'''

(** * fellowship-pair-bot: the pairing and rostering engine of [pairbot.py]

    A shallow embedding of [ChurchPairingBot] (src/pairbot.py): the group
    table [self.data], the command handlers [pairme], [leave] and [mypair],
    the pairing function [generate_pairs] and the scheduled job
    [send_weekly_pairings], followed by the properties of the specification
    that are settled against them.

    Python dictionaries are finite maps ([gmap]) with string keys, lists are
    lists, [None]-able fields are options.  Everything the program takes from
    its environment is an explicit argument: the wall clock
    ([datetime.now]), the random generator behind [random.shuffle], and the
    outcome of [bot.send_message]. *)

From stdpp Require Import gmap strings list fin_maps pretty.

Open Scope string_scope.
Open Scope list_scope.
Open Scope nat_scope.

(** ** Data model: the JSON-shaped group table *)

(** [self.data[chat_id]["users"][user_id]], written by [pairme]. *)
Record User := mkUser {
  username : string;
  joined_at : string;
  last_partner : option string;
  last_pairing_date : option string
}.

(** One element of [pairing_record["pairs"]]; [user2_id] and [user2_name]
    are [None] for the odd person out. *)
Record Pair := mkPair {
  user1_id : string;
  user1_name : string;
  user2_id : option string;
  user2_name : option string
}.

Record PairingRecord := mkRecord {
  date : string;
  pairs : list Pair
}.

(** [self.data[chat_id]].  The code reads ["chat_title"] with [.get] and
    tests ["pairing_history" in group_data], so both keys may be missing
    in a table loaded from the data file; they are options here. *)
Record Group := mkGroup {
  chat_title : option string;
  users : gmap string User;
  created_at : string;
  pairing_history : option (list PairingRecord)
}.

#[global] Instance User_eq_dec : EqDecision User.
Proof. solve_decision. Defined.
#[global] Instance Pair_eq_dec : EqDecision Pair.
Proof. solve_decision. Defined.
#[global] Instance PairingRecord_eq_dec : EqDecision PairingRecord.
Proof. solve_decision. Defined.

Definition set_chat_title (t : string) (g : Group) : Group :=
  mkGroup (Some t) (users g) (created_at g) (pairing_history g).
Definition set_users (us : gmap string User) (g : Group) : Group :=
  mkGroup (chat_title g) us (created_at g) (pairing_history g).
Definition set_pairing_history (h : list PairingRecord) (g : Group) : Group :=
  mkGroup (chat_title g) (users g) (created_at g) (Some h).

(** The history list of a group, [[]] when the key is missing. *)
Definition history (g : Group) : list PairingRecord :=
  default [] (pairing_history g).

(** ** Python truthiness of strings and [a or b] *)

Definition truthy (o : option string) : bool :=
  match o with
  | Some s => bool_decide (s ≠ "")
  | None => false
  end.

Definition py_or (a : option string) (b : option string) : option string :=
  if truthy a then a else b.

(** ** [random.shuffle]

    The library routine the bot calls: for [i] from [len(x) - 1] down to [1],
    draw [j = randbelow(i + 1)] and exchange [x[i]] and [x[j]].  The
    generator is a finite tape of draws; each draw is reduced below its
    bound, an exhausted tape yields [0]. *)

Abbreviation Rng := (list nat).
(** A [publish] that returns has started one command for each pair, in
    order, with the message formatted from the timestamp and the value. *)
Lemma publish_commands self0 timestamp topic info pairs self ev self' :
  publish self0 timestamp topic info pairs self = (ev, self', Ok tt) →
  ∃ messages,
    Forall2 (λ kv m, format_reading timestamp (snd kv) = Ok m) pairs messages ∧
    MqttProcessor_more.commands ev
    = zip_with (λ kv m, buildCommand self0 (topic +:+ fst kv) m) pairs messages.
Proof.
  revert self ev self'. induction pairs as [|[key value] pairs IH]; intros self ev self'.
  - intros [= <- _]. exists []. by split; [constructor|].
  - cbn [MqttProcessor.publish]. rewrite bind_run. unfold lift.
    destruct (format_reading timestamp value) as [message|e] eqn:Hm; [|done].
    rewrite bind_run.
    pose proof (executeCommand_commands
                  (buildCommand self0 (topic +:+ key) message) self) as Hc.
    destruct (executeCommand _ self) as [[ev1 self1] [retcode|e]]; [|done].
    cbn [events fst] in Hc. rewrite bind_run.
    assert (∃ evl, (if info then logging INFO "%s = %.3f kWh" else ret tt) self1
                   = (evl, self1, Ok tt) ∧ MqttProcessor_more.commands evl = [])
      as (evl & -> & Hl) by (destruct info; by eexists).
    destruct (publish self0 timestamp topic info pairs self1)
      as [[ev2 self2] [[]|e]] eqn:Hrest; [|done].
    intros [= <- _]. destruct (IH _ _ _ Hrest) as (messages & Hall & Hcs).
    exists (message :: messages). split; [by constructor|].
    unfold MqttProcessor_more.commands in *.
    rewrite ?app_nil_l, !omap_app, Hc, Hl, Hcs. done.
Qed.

'''

Restate the data in full so that no line differs from the original.

→ **Task solution**
(** * fellowship-pair-bot: the pairing and rostering engine of [pairbot.py]

    A shallow embedding of [ChurchPairingBot] (src/pairbot.py): the group
    table [self.data], the command handlers [pairme], [leave] and [mypair],
    the pairing function [generate_pairs] and the scheduled job
    [send_weekly_pairings], followed by the properties of the specification
    that are settled against them.

    Python dictionaries are finite maps ([gmap]) with string keys, lists are
    lists, [None]-able fields are options.  Everything the program takes from
    its environment is an explicit argument: the wall clock
    ([datetime.now]), the random generator behind [random.shuffle], and the
    outcome of [bot.send_message]. *)

From stdpp Require Import gmap strings list fin_maps pretty.

Open Scope string_scope.
Open Scope list_scope.
Open Scope nat_scope.

(** ** Data model: the JSON-shaped group table *)

(** [self.data[chat_id]["users"][user_id]], written by [pairme]. *)
Record User := mkUser {
  username : string;
  joined_at : string;
  last_partner : option string;
  last_pairing_date : option string
}.

(** One element of [pairing_record["pairs"]]; [user2_id] and [user2_name]
    are [None] for the odd person out. *)
Record Pair := mkPair {
  user1_id : string;
  user1_name : string;
  user2_id : option string;
  user2_name : option string
}.

Record PairingRecord := mkRecord {
  date : string;
  pairs : list Pair
}.

(** [self.data[chat_id]].  The code reads ["chat_title"] with [.get] and
    tests ["pairing_history" in group_data], so both keys may be missing
    in a table loaded from the data file; they are options here. *)
Record Group := mkGroup {
  chat_title : option string;
  users : gmap string User;
  created_at : string;
  pairing_history : option (list PairingRecord)
}.

#[global] Instance User_eq_dec : EqDecision User.
Proof. solve_decision. Defined.
#[global] Instance Pair_eq_dec : EqDecision Pair.
Proof. solve_decision. Defined.
#[global] Instance PairingRecord_eq_dec : EqDecision PairingRecord.
Proof. solve_decision. Defined.

Definition set_chat_title (t : string) (g : Group) : Group :=
  mkGroup (Some t) (users g) (created_at g) (pairing_history g).
Definition set_users (us : gmap string User) (g : Group) : Group :=
  mkGroup (chat_title g) us (created_at g) (pairing_history g).
Definition set_pairing_history (h : list PairingRecord) (g : Group) : Group :=
  mkGroup (chat_title g) (users g) (created_at g) (Some h).

(** The history list of a group, [[]] when the key is missing. *)
Definition history (g : Group) : list PairingRecord :=
  default [] (pairing_history g).

(** ** Python truthiness of strings and [a or b] *)

Definition truthy (o : option string) : bool :=
  match o with
  | Some s => bool_decide (s ≠ "")
  | None => false
  end.

Definition py_or (a : option string) (b : option string) : option string :=
  if truthy a then a else b.

(** ** [random.shuffle]

    The library routine the bot calls: for [i] from [len(x) - 1] down to [1],
    draw [j = randbelow(i + 1)] and exchange [x[i]] and [x[j]].  The
    generator is a finite tape of draws; each draw is reduced below its
    bound, an exhausted tape yields [0]. *)

Abbreviation Rng := (list nat).
(** A [publish] that returns has started one command for each pair, in
    order, with the message formatted from the timestamp and the value. *)
Lemma publish_commands self0 timestamp topic info pairs self ev self' :
  publish self0 timestamp topic info pairs self = (ev, self', Ok tt) →
  ∃ messages,
    Forall2 (λ kv m, format_reading timestamp (snd kv) = Ok m) pairs messages ∧
    MqttProcessor_more.commands ev
    = zip_with (λ kv m, buildCommand self0 (topic +:+ fst kv) m) pairs messages.
Proof.
  revert self ev self'. induction pairs as [|[key value] pairs IH]; intros self ev self'.
  - intros [= <- _]. exists []. by split; [constructor|].
  - cbn [MqttProcessor.publish]. rewrite bind_run. unfold lift.
    destruct (format_reading timestamp value) as [message|e] eqn:Hm; [|done].
    rewrite bind_run.
    pose proof (executeCommand_commands
                  (buildCommand self0 (topic +:+ key) message) self) as Hc.
    destruct (executeCommand _ self) as [[ev1 self1] [retcode|e]]; [|done].
    cbn [events fst] in Hc. rewrite bind_run.
    assert (∃ evl, (if info then logging INFO "%s = %.3f kWh" else ret tt) self1
                   = (evl, self1, Ok tt) ∧ MqttProcessor_more.commands evl = [])
      as (evl & -> & Hl) by (destruct info; by eexists).
    destruct (publish self0 timestamp topic info pairs self1)
      as [[ev2 self2] [[]|e]] eqn:Hrest; [|done].
    intros [= <- _]. destruct (IH _ _ _ Hrest) as (messages & Hall & Hcs).
    exists (message :: messages). split; [by constructor|].
    unfold MqttProcessor_more.commands in *.
    rewrite ?app_nil_l, !omap_app, Hc, Hl, Hcs. done.
Qed.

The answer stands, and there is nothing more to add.